Migrating to a Jekyll Blog

Recently, I migrated my blog to Jekyll. I was previously using Posterous, but I wanted more of a development workflow when creating posts. With Jekyll, I get to use Markdown and Git to write blog posts. There is the option to use Markdown on Posterous, but it was somewhat clunky when you combine it with the wysiwyg editor they provide. Writing in Markdown feels so clean and uncluttered, unlike html.

What initiated this journey, was me stumbling upon the blog of Zach Holman and reading the source on GitHub. Doing some additional research I found a template and a blog post on getting started with Jekyll.

Setting Up

When I started, I wanted to treat my blog like a typical ruby project that I could setup with Bundler. Therefore, I created a Gemfile with all the dependencies that I was going to need. I was going to need jekyll, rdiscount for Markdown, and rake for creating project rake tasks.

source :rubygems

gem 'jekyll'
gem 'rdiscount'
gem 'rake'

Migrating Posts

Migrating my old posts to the new blog wasn not an easy task. I did get them copied over in html format using a quickly created rake task that parsed through my original Posterous feed. It created the proper filename based on the published date and name of the post. It also put the layout and title on the top of the page. The crappy part was that I had to manually go through the html and replace tags with their Markdown counterpart. I am sure there was an easier way to go about this, but I did not have that many posts to go through.

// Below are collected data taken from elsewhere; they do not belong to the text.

Definition cancel_order (order_id : string) (b : t) : Result * t :=
  match Py.get order_id (orders b) with
  | Some order_info =>
      if negb (terminal (oi_status order_info)) then
        let b1 :=
          if Py.mem order_id (pending_orders b)
          then with_pending_orders (Py.del order_id (pending_orders b)) b
          else b in
        let order_info' :=
          mkOrderInfo (oi_order order_info) "cancelled"
                      (oi_timestamp order_info)
                      (Some [Lit "Order cancelled by user."])
                      (oi_filled_quantity order_info)
                      (oi_avg_fill_price order_info)
                      (oi_executed_timestamp order_info) in
        (mkResult "cancelled" None [Lit "Order cancelled successfully."]
                  None None None None,
         with_orders (Py.set order_id order_info' (orders b1)) b1)
      else
        (mkResult "failed" None
                  [Lit "Order cannot be cancelled (status: ";
                   Str (oi_status order_info); Lit ")."]
                  None None None None, b)
  | None =>
      (mkResult "failed" None [Lit "Order ID not found"]
                None None None None, b)
  end.

Definition get_order_status (order_id : string) (b : t) : option OrderInfo :=
  Py.get order_id (orders b).

(** The brokers a client can bring about through the methods above. *)
Inductive reachable : t -> Prop :=
| reach_init config : reachable (init config)
| reach_connect b : reachable b -> reachable (snd (connect b))
| reach_disconnect b : reachable b -> reachable (disconnect b)
| reach_provider provider b :
    reachable b -> reachable (set_market_data_provider provider b)
| reach_portfolio p b : reachable b -> reachable (set_portfolio_reference p b)
| reach_place now fresh_id order b r b' :
    reachable b -> place_order now fresh_id order b = Py.Ok (r, b') ->
    reachable b'
| reach_process now fresh_id current_market_data b :
    reachable b ->
    reachable (snd (process_pending_orders now fresh_id current_market_data b))
| reach_cancel order_id b :
    reachable b -> reachable (snd (cancel_order order_id b)).

(** The statuses an order is left with between two calls. *)
Definition resting_statuses : list string :=
  ["pending"; "filled"; "rejected"; "failed"; "cancelled"].

Definition statuses_at_rest (b : t) : Prop :=
  forall order_id info,
    In (order_id, info) (orders b) -> In (oi_status info) resting_statuses.

End SimulatedBroker.

(** ** The risk manager: [risk_module/simple_risk_manager.py] *)

Module SimpleRiskManager.

(** The keys of [config] the constructor reads. *)
Record Config := mkConfig {
  cfg_initial_capital : option float;
  cfg_max_risk_per_trade_pct : option float;
  cfg_max_total_risk_pct : option float;
  cfg_max_drawdown_limit_pct : option float;
  cfg_position_sizing_method : option string;
  cfg_max_order_value_pct : option float;
  cfg_max_position_pct_asset : option float;
  cfg_min_cash_balance_pct : option float
}.

(** What the market-data block at the end of
    [calculate_max_position_size] makes of the quantity, for a symbol and
    an entry price: it reads the provider's history and the clock, and
    keeps what it had computed when an exception stops it. *)
Definition market_limits := string -> float -> float -> float.

Record t := mkRisk {
  initial_capital : float;
  current_capital : float;
  high_water_mark : float;
  max_risk_per_trade_pct : float;
  max_total_risk_pct : float;
  max_drawdown_limit_pct : float;
  position_sizing_method : string;
  current_total_risk_amount : float;
  positions_risk : Py.dict float;
  max_order_value_pct : float;
  max_position_pct_asset : float;
  min_cash_balance_pct : float;
  data_provider : option market_limits
}.

(** [SimpleRiskManager(config)] without a data provider factory. *)
Definition init (config : Config) : t :=
  let initial := Py.get_or 100000.0 (cfg_initial_capital config) in
  mkRisk initial initial initial
         (Py.get_or 0.02 (cfg_max_risk_per_trade_pct config))
         (Py.get_or 0.05 (cfg_max_total_risk_pct config))
         (Py.get_or 0.1 (cfg_max_drawdown_limit_pct config))
         (Py.get_or "percent_risk" (cfg_position_sizing_method config))
         0 []
         (Py.get_or 0.1 (cfg_max_order_value_pct config))
         (Py.get_or 0.2 (cfg_max_position_pct_asset config))
         (Py.get_or 0.05 (cfg_min_cash_balance_pct config))
         None.

Definition with_capital (capital hwm : float) (r : t) : t :=
  mkRisk (initial_capital r) capital hwm (max_risk_per_trade_pct r)
         (max_total_risk_pct r) (max_drawdown_limit_pct r)
         (position_sizing_method r) (current_total_risk_amount r)
         (positions_risk r) (max_order_value_pct r)
         (max_position_pct_asset r) (min_cash_balance_pct r)
         (data_provider r).

Definition with_risk (total : float) (ledger : Py.dict float) (r : t) : t :=
  mkRisk (initial_capital r) (current_capital r) (high_water_mark r)
         (max_risk_per_trade_pct r) (max_total_risk_pct r)
         (max_drawdown_limit_pct r) (position_sizing_method r) total ledger
         (max_order_value_pct r) (max_position_pct_asset r)
         (min_cash_balance_pct r) (data_provider r).

(** The portfolio snapshot handed to the risk manager: a dictionary of
    which the manager reads ['total_value'] and ['cash']. *)
Record PortfolioState := mkPortfolioState {
  ps_total_value : option float;
  ps_cash : option float;
  ps_other_keys : bool
}.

desc 'Task to jumpstart import'
task :import do
  blog = RSS::Parser.parse(open('http://blog.jonkarna.com/rss.xml'), false)
  blog.items.each do |post|
    name = post.link.gsub('http://blog.jonkarna.com/','')
    date = post.pubDate.strftime('%Y-%m-%d')
    filename = "_posts/#{date}-#{name}.md"
    content = post.description
    FileUtils.touch(filename)
    open(filename, 'w+') do |f|
      f.puts "---"
      f.puts "layout: post"
      f.puts "title: #{post.title}"
      f.puts "---"
      f.puts
      f.puts content
    end
  end
end

Installing Pygments

If you want syntax highlighting, you will need to install pygments either through apt-get on Ubuntu or something similar on osx. I have done it both ways, but it was a little more tricky doing it on osx with brew. I had to go through a few additional steps to get it to work.

brew install python
brew install pip
pip install pygments
ln -s /usr/local/Cellar/python/2.7.1/bin/pygmentize /usr/local/bin/pygmentize

Also, for some reason, I always found it difficult to track down a list of supported pygments: Pygments – Supported languages

Rake Tasks

I liked that Holman had rake tasks for starting up Jekyll and creating new posts. I kept the Jekyll startup task and modified the new post task to my own liking. Starting up Jekyll is even a little easier by just typing ‘rake’. Here is my new post task. It starts out very similar to Holman’s. Now that I am looking at it, there should be an intermediate step between creating the post and dating it, cause this post has taken too long. I will need to manually change the date.

desc "Draft a new post"
task :new do
  puts "What should we call this post for now?"
  name = STDIN.gets.chomp
  date = Time.now.strftime('%Y-%m-%d')
  filename = "_posts/#{date}-#{name}.md"
  FileUtils.touch(filename)

  open(filename, 'a') do |f|
    f.puts "---"
    f.puts "layout: post"
    f.puts "title: #{name}"
    f.puts "published: false"
    f.puts "---"
  end
end

So far I am enjoying my experience blogging with Markdown and Jekyll. I hope to be able to blog more often, but we will see.